───── Listed entries ─────
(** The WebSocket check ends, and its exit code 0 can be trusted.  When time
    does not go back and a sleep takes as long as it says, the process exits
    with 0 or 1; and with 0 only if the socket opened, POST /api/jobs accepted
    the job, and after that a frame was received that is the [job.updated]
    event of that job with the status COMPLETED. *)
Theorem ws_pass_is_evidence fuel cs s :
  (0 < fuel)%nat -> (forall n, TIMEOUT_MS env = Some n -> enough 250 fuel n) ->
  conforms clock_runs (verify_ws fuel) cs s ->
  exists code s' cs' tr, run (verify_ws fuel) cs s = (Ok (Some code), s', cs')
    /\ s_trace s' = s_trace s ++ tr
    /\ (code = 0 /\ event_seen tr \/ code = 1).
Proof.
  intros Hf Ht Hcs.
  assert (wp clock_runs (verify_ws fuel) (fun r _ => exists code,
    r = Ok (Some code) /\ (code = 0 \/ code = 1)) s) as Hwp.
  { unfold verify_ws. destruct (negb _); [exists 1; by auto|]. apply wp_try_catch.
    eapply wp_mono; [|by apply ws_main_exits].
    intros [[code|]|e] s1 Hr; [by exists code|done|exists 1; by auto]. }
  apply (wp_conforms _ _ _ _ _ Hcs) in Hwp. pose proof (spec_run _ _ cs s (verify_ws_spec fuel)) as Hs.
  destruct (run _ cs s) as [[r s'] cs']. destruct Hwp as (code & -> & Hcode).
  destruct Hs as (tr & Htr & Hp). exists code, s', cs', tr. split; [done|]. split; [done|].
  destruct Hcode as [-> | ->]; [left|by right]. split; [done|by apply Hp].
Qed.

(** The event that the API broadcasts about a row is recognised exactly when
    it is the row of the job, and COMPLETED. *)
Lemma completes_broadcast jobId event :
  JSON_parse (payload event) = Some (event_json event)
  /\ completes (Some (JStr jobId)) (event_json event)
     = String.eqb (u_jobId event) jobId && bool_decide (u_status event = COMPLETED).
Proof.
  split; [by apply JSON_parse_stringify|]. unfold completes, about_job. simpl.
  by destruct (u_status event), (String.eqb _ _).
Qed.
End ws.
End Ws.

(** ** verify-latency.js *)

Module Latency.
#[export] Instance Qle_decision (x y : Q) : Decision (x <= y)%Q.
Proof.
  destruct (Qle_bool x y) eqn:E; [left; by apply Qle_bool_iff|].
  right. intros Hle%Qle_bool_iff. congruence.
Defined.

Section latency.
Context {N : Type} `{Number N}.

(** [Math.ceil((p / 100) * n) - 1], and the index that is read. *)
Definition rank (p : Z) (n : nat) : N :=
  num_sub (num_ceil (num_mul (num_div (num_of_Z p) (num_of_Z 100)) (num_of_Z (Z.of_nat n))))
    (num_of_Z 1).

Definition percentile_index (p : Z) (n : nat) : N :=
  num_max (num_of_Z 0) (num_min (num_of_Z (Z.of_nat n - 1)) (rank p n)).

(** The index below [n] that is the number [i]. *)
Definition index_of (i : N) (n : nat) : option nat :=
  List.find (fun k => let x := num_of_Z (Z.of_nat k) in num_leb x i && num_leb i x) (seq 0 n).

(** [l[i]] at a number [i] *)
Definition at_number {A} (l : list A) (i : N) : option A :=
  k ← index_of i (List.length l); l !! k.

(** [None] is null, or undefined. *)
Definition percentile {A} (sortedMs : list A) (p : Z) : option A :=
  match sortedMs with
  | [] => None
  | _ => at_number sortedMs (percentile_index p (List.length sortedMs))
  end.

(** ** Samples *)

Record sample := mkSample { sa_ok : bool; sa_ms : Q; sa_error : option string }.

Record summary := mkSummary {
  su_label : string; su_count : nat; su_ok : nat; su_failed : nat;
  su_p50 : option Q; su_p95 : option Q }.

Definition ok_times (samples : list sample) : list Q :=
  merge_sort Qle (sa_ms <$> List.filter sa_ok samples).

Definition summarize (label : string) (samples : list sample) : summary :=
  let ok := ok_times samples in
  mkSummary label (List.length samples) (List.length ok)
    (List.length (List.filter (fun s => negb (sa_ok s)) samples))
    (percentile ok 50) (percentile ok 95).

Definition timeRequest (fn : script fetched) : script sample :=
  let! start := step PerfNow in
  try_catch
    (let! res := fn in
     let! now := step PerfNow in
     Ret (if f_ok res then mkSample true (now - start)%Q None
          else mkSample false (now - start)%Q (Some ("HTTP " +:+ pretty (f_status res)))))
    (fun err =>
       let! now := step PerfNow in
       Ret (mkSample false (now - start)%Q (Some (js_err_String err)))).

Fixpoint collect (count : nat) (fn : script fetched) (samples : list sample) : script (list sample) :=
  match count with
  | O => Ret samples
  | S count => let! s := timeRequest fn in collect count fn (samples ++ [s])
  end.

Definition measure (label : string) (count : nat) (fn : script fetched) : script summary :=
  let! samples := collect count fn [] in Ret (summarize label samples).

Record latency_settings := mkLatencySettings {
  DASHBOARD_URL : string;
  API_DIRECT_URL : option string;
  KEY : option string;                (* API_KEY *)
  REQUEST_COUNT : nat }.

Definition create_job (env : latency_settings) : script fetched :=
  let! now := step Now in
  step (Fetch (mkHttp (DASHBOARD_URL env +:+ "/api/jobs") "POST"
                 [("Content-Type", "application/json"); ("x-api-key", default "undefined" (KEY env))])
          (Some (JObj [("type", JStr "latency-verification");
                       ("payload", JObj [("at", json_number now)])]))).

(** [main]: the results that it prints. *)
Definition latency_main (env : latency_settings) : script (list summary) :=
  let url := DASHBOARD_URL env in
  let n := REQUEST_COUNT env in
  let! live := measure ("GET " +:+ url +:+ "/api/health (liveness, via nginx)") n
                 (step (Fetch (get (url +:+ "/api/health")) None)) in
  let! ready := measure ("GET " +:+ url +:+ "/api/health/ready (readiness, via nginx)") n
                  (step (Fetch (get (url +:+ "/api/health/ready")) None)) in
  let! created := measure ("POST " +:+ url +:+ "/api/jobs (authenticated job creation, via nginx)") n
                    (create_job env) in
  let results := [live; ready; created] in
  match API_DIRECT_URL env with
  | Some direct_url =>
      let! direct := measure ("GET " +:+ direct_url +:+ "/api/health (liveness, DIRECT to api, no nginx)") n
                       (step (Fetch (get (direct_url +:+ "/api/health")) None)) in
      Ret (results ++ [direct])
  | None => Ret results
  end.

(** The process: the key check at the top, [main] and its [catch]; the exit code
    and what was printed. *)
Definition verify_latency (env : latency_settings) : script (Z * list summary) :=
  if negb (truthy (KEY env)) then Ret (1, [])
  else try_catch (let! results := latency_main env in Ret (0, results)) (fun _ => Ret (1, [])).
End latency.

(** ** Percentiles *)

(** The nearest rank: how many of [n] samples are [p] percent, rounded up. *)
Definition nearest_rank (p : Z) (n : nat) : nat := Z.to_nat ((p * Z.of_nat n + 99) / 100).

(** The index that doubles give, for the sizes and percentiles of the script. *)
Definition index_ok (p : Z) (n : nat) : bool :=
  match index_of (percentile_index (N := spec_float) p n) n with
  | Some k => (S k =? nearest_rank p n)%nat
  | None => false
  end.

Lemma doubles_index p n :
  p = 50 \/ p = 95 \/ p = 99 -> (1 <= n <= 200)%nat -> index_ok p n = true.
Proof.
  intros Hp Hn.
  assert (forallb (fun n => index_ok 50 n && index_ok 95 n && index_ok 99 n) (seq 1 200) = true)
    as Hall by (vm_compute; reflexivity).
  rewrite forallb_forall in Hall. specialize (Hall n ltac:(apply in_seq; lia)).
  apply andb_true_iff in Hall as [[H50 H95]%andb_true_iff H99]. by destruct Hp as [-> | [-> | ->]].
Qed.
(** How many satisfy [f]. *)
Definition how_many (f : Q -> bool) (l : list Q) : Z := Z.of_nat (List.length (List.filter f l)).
─────
───── Listed entries ─────
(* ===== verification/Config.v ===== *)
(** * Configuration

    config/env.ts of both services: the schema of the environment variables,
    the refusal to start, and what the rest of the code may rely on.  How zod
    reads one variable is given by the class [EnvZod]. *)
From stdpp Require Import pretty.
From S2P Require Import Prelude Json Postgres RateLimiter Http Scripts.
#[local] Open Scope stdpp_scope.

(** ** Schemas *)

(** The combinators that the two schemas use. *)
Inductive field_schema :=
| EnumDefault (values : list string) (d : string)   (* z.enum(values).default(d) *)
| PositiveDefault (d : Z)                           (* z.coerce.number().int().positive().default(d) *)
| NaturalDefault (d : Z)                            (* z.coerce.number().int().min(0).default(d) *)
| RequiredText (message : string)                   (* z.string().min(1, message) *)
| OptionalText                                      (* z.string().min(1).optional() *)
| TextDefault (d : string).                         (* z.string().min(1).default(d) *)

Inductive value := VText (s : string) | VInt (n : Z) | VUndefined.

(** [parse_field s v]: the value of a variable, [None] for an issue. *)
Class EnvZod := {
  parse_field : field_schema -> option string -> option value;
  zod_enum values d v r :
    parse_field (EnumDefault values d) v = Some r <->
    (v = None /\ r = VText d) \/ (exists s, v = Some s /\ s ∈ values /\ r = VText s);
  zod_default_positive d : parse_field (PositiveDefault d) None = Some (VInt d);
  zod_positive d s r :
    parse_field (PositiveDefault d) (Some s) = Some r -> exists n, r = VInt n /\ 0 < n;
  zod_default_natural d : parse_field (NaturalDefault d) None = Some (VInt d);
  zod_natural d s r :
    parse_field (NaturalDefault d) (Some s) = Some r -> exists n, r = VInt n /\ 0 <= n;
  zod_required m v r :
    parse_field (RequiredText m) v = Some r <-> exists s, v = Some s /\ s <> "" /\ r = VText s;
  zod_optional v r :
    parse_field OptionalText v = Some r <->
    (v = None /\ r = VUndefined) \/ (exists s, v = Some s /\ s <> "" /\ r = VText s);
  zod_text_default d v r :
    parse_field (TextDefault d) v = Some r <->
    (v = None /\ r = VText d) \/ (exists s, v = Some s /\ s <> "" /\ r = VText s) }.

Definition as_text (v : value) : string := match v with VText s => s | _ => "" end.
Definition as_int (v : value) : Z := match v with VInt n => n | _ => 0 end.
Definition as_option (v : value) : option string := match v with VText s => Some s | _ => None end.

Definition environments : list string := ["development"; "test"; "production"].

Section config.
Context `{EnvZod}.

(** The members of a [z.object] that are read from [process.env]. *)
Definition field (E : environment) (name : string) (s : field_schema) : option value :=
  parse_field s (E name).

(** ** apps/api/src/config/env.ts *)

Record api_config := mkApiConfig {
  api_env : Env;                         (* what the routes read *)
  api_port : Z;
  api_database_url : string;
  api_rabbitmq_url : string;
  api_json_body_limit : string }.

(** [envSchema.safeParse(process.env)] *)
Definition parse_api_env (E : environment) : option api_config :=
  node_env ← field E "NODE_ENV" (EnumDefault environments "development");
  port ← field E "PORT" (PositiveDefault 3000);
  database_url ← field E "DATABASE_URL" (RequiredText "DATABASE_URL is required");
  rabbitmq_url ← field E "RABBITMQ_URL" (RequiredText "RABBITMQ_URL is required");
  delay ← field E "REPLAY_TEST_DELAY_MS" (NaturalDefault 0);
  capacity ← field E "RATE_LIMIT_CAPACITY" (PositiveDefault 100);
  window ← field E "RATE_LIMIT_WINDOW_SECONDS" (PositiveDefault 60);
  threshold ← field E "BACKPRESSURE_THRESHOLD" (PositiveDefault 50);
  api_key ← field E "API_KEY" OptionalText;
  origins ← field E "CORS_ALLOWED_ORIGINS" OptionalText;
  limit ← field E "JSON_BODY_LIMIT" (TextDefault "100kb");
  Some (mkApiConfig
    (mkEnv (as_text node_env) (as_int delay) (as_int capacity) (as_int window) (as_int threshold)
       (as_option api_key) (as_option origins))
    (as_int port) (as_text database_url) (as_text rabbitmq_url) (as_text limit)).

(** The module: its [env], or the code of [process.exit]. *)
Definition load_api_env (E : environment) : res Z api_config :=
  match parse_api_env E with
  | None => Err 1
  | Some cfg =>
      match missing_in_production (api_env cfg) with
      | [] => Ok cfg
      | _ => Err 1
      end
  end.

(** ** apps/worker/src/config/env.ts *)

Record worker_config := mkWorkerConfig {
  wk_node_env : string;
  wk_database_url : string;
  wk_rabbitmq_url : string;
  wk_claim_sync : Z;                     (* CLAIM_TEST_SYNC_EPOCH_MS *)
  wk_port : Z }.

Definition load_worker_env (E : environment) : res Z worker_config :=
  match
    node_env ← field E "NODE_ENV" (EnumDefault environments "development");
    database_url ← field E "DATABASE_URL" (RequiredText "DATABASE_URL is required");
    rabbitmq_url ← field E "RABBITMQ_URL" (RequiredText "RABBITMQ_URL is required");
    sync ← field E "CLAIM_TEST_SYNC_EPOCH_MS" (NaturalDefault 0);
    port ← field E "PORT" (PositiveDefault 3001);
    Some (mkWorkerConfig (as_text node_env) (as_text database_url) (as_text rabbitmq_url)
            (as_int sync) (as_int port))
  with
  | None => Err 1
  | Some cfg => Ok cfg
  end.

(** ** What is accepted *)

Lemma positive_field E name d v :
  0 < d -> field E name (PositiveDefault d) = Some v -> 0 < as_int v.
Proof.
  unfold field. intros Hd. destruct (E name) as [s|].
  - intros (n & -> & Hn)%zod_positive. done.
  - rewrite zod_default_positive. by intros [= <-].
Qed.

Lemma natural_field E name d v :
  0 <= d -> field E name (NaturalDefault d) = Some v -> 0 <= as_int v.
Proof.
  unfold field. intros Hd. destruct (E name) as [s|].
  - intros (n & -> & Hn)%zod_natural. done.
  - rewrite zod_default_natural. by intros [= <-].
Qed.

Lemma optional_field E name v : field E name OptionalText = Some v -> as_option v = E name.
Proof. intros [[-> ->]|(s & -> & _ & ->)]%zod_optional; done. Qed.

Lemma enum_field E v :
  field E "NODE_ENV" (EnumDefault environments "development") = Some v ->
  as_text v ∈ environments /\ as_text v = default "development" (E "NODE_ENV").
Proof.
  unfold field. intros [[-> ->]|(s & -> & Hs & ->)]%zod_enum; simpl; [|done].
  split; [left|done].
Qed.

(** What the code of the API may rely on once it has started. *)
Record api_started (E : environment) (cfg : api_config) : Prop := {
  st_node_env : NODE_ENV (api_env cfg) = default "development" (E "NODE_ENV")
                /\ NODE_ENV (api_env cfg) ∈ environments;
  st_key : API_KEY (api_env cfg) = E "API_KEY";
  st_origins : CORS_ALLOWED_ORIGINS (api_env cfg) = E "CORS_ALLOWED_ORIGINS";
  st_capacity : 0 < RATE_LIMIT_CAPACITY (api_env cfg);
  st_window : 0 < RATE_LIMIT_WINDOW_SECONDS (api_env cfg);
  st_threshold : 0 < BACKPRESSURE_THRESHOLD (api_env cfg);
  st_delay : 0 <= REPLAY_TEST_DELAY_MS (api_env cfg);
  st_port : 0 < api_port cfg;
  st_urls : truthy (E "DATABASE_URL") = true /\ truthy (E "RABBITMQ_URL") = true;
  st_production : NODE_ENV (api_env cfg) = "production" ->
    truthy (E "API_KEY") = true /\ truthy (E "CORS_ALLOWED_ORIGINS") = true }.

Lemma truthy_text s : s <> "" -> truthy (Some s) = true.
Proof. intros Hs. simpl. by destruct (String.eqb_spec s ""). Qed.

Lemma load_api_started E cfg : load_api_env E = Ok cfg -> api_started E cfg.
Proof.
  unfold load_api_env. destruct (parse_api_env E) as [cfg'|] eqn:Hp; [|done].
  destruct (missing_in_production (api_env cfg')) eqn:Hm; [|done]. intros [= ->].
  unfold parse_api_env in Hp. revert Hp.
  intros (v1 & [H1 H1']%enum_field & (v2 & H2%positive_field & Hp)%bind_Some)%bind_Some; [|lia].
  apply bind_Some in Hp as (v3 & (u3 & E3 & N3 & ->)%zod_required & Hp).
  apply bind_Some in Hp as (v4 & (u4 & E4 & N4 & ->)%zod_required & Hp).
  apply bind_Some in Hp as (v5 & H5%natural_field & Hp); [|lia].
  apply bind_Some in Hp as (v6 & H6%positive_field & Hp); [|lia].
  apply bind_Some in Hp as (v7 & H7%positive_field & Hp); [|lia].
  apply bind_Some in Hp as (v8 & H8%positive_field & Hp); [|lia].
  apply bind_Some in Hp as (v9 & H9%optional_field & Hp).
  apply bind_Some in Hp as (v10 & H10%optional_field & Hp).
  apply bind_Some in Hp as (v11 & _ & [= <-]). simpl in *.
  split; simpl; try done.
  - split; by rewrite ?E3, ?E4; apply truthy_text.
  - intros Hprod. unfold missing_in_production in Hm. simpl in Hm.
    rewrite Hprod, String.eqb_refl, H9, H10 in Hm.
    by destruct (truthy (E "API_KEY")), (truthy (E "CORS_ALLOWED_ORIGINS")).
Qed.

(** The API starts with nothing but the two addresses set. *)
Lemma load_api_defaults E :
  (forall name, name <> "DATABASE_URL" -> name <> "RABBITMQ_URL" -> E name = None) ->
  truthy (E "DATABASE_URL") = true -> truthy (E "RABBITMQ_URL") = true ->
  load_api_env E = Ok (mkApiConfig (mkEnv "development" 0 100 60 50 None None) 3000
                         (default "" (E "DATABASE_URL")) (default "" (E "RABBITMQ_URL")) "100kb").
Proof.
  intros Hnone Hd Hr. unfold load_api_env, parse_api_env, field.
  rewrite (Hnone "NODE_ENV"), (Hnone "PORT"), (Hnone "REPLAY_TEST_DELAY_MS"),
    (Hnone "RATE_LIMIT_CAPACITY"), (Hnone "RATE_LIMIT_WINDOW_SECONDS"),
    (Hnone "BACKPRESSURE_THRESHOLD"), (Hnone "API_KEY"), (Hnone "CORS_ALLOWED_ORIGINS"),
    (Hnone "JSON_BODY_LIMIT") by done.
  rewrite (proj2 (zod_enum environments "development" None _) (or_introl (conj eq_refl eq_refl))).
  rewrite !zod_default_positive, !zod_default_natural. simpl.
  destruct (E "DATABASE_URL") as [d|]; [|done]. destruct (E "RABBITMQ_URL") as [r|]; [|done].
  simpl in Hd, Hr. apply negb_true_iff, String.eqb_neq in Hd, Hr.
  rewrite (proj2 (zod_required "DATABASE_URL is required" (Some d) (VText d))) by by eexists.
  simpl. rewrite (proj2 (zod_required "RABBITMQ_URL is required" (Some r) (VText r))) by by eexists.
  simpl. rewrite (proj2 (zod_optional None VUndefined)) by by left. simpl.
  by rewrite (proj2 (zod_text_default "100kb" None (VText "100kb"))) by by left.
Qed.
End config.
─────
--- What to produce ---
Please give an exact copy of the entries above, from the line with "(** ** verify-latency.js *)" down to the line with "(** [Math.ceil((p /", inclusive, and nothing else.

--- Solution ---
(** ** verify-latency.js *)

Module Latency.
#[export] Instance Qle_decision (x y : Q) : Decision (x <= y)%Q.
Proof.
  destruct (Qle_bool x y) eqn:E; [left; by apply Qle_bool_iff|].
  right. intros Hle%Qle_bool_iff. congruence.
Defined.

Section latency.
Context {N : Type} `{Number N}.

(** [Math.ceil((p / 100) * n) - 1], and the index that is read. *)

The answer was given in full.